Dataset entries
────

(* ===== verification/DevProps.v ===== *)
(** What holds of the console, the serial line and the disk queue in every state
    the kernel reaches, on any number of CPUs. *)

From S2P Require Import Prelude BufCache BufSpec KState Log LogCrash CString Fs Kalloc PipeRing File Sysfile SysProps Vm KThread Printf Proc Console Virtio Exec Trap Boot KLogic KInv KSpec ProcSpec TrapSpec SchedProps KGhost KDev DevSpec.
From Stdlib Require Import Ascii.
Local Open Scope Z_scope.

(** The drivers as the boot leaves them: empty rings, every descriptor free. *)
Record fresh {U} (g : glob U) : Prop := {
  fresh_cons : con_r (g_cons g) = 0 /\ con_w (g_cons g) = 0 /\ con_e (g_cons g) = 0;
  fresh_uart : tx_w (g_uart g) = 0 /\ tx_r (g_uart g) = 0;
  fresh_disk i : 0 <= i < NUM -> d_free (g_disk g) i = true;
}.

Lemma fresh_line x : con_r x = 0 -> con_w x = 0 -> con_e x = 0 -> cons_ok x.
Proof.
  intros Hr Hw He. exists ([], []). split; [apply rtc_refl|]. split; rewrite ?Hr, ?Hw, ?He; try done.
Qed.

Section props.
Context {U : Type} `{!UserMem U}.
Context (kend etext trampoline uservec usertrap_addr kernelvec_addr : Z).
Context (junk : Z -> Z) (pad junkname stk : bytes).
Context (dev_rd dev_wr : Z -> option (Z -> Z -> K U Z)).
Context (work : nat -> nat -> option (Z * Z * bool)).
Local Abbreviation booted := (booted kend etext trampoline uservec usertrap_addr kernelvec_addr junk pad junkname stk dev_rd dev_wr work).
Local Abbreviation kstep := (kstep kend trampoline uservec usertrap_addr kernelvec_addr junk pad junkname stk dev_rd dev_wr work).

(** A state reached after a boot. *)
Definition dev_reached (m : @mach U) : Prop :=
  exists m0, booted m0 /\ fresh (s_glob (m_st m0)) /\ rtc kstep m0 m.

Lemma quiet_hart_ready : quiet (hart_ready (U := U) kernelvec_addr tt).
Proof. unfold hart_ready, start_hart, kvminithart, trapinithart, plicinithart. qt. Qed.
Lemma dwp_waiting c m l : c <> 0%nat -> hart_waiting kend etext trampoline kernelvec_addr junkname m ->
  gwp (U := U) (fun s _ => dinv s) dev_halt (fun _ => True) (KSched c) m (fun _ _ => True) l.
Proof.
  intros Hc Hm. assert (Hw : quiet (hart_wait (U := U) kernelvec_addr)).
  { split; [intros j; unfold poll_started; qt|]. intros []. apply quiet_hart_ready. }
  destruct Hm as [->|[->| ->]]; [|by apply dwp_quiet|by apply gwp_unfold, dwp_quiet].
  apply gwp_bind. intros o c' s cu G HI Hl [Hd _]. simpl. rewrite (Hd c eq_refl). exists G. split; [done|]. split; [done|].
  rewrite Hl. destruct c as [|c]; [done|]. exact (dwp_quiet (KSched (S c)) _ _ l Hw (fun _ => I)).
Qed.

Lemma boot_ginv m : booted m -> fresh (s_glob (m_st m)) -> ginv (fun s _ => dinv s) dev_halt (fun _ => True) m.
Proof.
  intros B [(Hr & Hw & He) [Htw Htr] Hd]. split; [intros h; by rewrite (boot_halt _ _ _ _ _ _ _ _ _ _ _ _ _ _ B)|].
  exists (fun _ => DGhost None None None ∅). split.
  - pose proof (fresh_line _ Hr Hw He) as Hok. split; try done.
    + destruct Hok as (a & _ & ?). by exists a.
    + split; [by rewrite Htr|]. exists 0. rewrite Htw, Htr. by split.
    + split; simpl; [intros i Hi Hf; by rewrite Hd in Hf|by intros t i v ?%lookup_empty_Some|].
      by intros t t' i [v ?%lookup_empty_Some].
    + intros t _. constructor.
  - intros [p|c].
    + destruct (boot_proc _ _ _ _ _ _ _ _ _ _ _ _ _ _ B p) as [[_ ->]|[_ ->]]; [done|].
      eapply gwp_mono; [|apply dkeeps_entry]. done.
    + destruct (boot_ctx _ _ _ _ _ _ _ _ _ _ _ _ _ _ B c) as [->|[Hc Hwait]]; [|by apply dwp_waiting].
      apply dwp_quiet; [apply quiet_scheduler|done].
Qed.

Lemma dev_reached_ginv m : dev_reached m -> ginv (fun s _ => dinv s) dev_halt (fun _ => True) m.
Proof.
  intros (m0 & B & F & H).
  eapply reachable_ginv; [| | | |exact H| |by apply boot_ginv]; try (by eapply boot_inv, B).
  - intros t l. apply dkeeps_kernelvec.
  - intros i l _. eapply gwp_mono; [|apply dkeeps_entry]. done.
  - intros. apply entry_ok.
  - intros. by apply kernelvec_ok.
Qed.


(** C11: the ring buffers never overflow, also while their locks are held and when
    the counters wrap around: the console holds at most 128 bytes and its write
    index lies between the read and the edit index; the serial line holds at most
    32 bytes to send. *)
Theorem device_rings_bounded (m : @mach U) :
  dev_reached m ->
  let x := g_cons (s_glob (m_st m)) in
  let u := g_uart (s_glob (m_st m)) in
  u32 (con_e x - con_r x) <= INPUT_BUF_SIZE /\
  u32 (con_w x - con_r x) + u32 (con_e x - con_w x) = u32 (con_e x - con_r x) /\
  u64 (tx_w u - tx_r u) <= UART_TX_BUF_SIZE.
Proof.
  intros (_ & G & I & _)%dev_reached_ginv x u. destruct (dv_ring _ _ I) as [a Ha]. fold x in Ha.
  pose proof (crep_used _ _ Ha) as He. pose proof (crep_fit _ _ Ha) as Hf. rewrite He. split; [done|].
  assert (Hs : forall z, 0 <= z <= 128 -> u32 z = z) by (intros; apply u32_small; lia).
  unfold used, INPUT_BUF_SIZE in *. split.
  - rewrite (crep_w _ _ Ha), (crep_e _ _ Ha). unfold used. rewrite u32_sub_l.
    replace (u32 (u32 (con_r x + Z.of_nat (length a.1 + length a.2)) - u32 (con_r x + Z.of_nat (length a.1))))
      with (u32 (Z.of_nat (length a.2))) by (unfold u32; rewrite <- Zminus_mod; f_equal; lia).
    replace (con_r x + Z.of_nat (length a.1) - con_r x) with (Z.of_nat (length a.1)) by lia. rewrite !Hs by lia. lia.
  - destruct (dv_tx _ _ I) as (_ & n & Hn & Hw). fold u in Hw. rewrite Hw. unfold u64. rewrite Zminus_mod_idemp_l.
    replace (tx_r u + n - tx_r u) with n by lia. unfold UART_TX_BUF_SIZE in *. rewrite Z.mod_small; lia.
Qed.

End props.

(** * A machine *)

Section demo.
Local Abbreviation US := (list bytes).

(** Characters wait at the serial line; the next one is read from [RHR]. *)
Definition dev_reg (inp : bytes) (r : reg) : Z :=
  match r with
  | SCAUSE => 0x8000000000000009
  | PLIC_CLAIM => UART0_IRQ
  | LSR => match inp with [] => 32 | _ => 33 end
  | RHR => hd 0 inp
  | _ => 0
  end.

(** A machine whose processes make the transfers [work]. *)
Variable work : nat -> nat -> option (Z * Z * bool).
Definition work_entry : T US unit := kentry 0 0 0 0 0 (fun _ => 0) [] [] [] (fun _ => None) (fun _ => None) work.
Definition work_mach : @mach US :=
  Mach (m_st demo_mach) KSched (fun t => match t with KSched _ => scheduler | KProc 0 => work_entry | _ => TRet tt end) None.

(** The next access of CPU [c] with that device, and [n] of them. *)
Definition dev_step (c : nat) (s : bytes * @mach US) : bytes * @mach US :=
  match m_ctx s.2 (m_cur s.2 c) with
  | TVis (ReadReg r) _ =>
      (match r with RHR => tail s.1 | _ => s.1 end, mexec work_entry (Oracle (dev_reg s.1 r) (fun _ => 0)) c s.2)
  | _ => (s.1, mexec work_entry demo_oracle c s.2)
  end.
Fixpoint run_dev (c n : nat) (s : bytes * @mach US) : bytes * @mach US :=
  match n with
  | O => s
  | S n => match m_halt s.2 with None => run_dev c n (dev_step c s) | Some _ => s end
  end.

Local Abbreviation work_reached := (dev_reached 0 0 0 0 0 0 (fun _ => 0) [] [] [] (fun _ => None) (fun _ => None) work).

Lemma work_booted : work_reached work_mach.
Proof.
  exists work_mach. split; [|split; [|apply rtc_refl]].
  - constructor; try reflexivity.
    + intros c. left. reflexivity.
    + intros c. split; reflexivity.
    + intros [|i]; [right; split; reflexivity|left; split; reflexivity].
  - split; repeat split; reflexivity.
Qed.

Lemma run_dev_reached c n s : work_reached s.2 -> work_reached (run_dev c n s).2.
Proof.
  revert s. induction n as [|n IH]; intros s H; [done|]. simpl. destruct (m_halt s.2) eqn:E; [done|].
  apply IH. destruct H as (m0 & B & F & H). exists m0. split; [done|]. split; [done|]. eapply rtc_r; [exact H|].
  unfold dev_step. destruct (m_ctx s.2 (m_cur s.2 c)) as [a|X e k|]; [by apply mstep_exec| |by apply mstep_exec].
  destruct e; by apply mstep_exec.
Qed.

Lemma interrupted_reached c m : work_reached m -> m_halt m = None -> s_sie (m_st m) c = true -> work_reached (mintr kernelvec c m).
Proof.
  intros (m0 & B & F & H) Hh Hs. exists m0. split; [done|]. split; [done|]. eapply rtc_r; [exact H|]. by apply mstep_intr.
Qed.
End demo.

(** Five characters are typed while CPU 0 is idle. *)
Definition typed : @mach (list bytes) :=
  let w := fun _ _ => None in
  (run_dev w 0 2500 (str "ab" ++ [8] ++ str "c" ++ [10], mintr kernelvec 0 (run_dev w 0 4 ([], work_mach w)).2)).2.
Lemma typed_reached : dev_reached 0 0 0 0 0 0 (fun _ => 0) [] [] [] (fun _ => None) (fun _ => None) (fun _ _ => None) typed.
Proof.
  apply run_dev_reached, interrupted_reached; [|vm_compute; reflexivity|vm_compute; reflexivity].
  apply run_dev_reached, work_booted.
Qed.


Lemma device_rings_bounded_witness :
  let x := g_cons (s_glob (m_st typed)) in u32 (con_e x - con_r x) = 3 /\ u32 (con_e x - con_r x) <= INPUT_BUF_SIZE.
Proof.
  split; [vm_compute; reflexivity|].
  apply (device_rings_bounded 0 0 0 0 0 0 (fun _ => 0) [] [] [] (fun _ => None) (fun _ => None) (fun _ _ => None) typed typed_reached).
Defined.

(** Process 0 reads block 3 into buffer 7, and sleeps until the disk answers. *)
Definition one_read : nat -> nat -> option (Z * Z * bool) := fun _ _ => Some (7, 3, false).
Definition reading : @mach (list bytes) := (run_dev one_read 0 300 ([], work_mach one_read)).2.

────

Problem description: In the records above, locate every line with the string "simpl" and copy it.

Exercise result:
  apply gwp_bind. intros o c' s cu G HI Hl [Hd _]. simpl. rewrite (Hd c eq_refl). exists G. split; [done|]. split; [done|].
    + split; simpl; [intros i Hi Hf; by rewrite Hd in Hf|by intros t i v ?%lookup_empty_Some|].
  revert s. induction n as [|n IH]; intros s H; [done|]. simpl. destruct (m_halt s.2) eqn:E; [done|].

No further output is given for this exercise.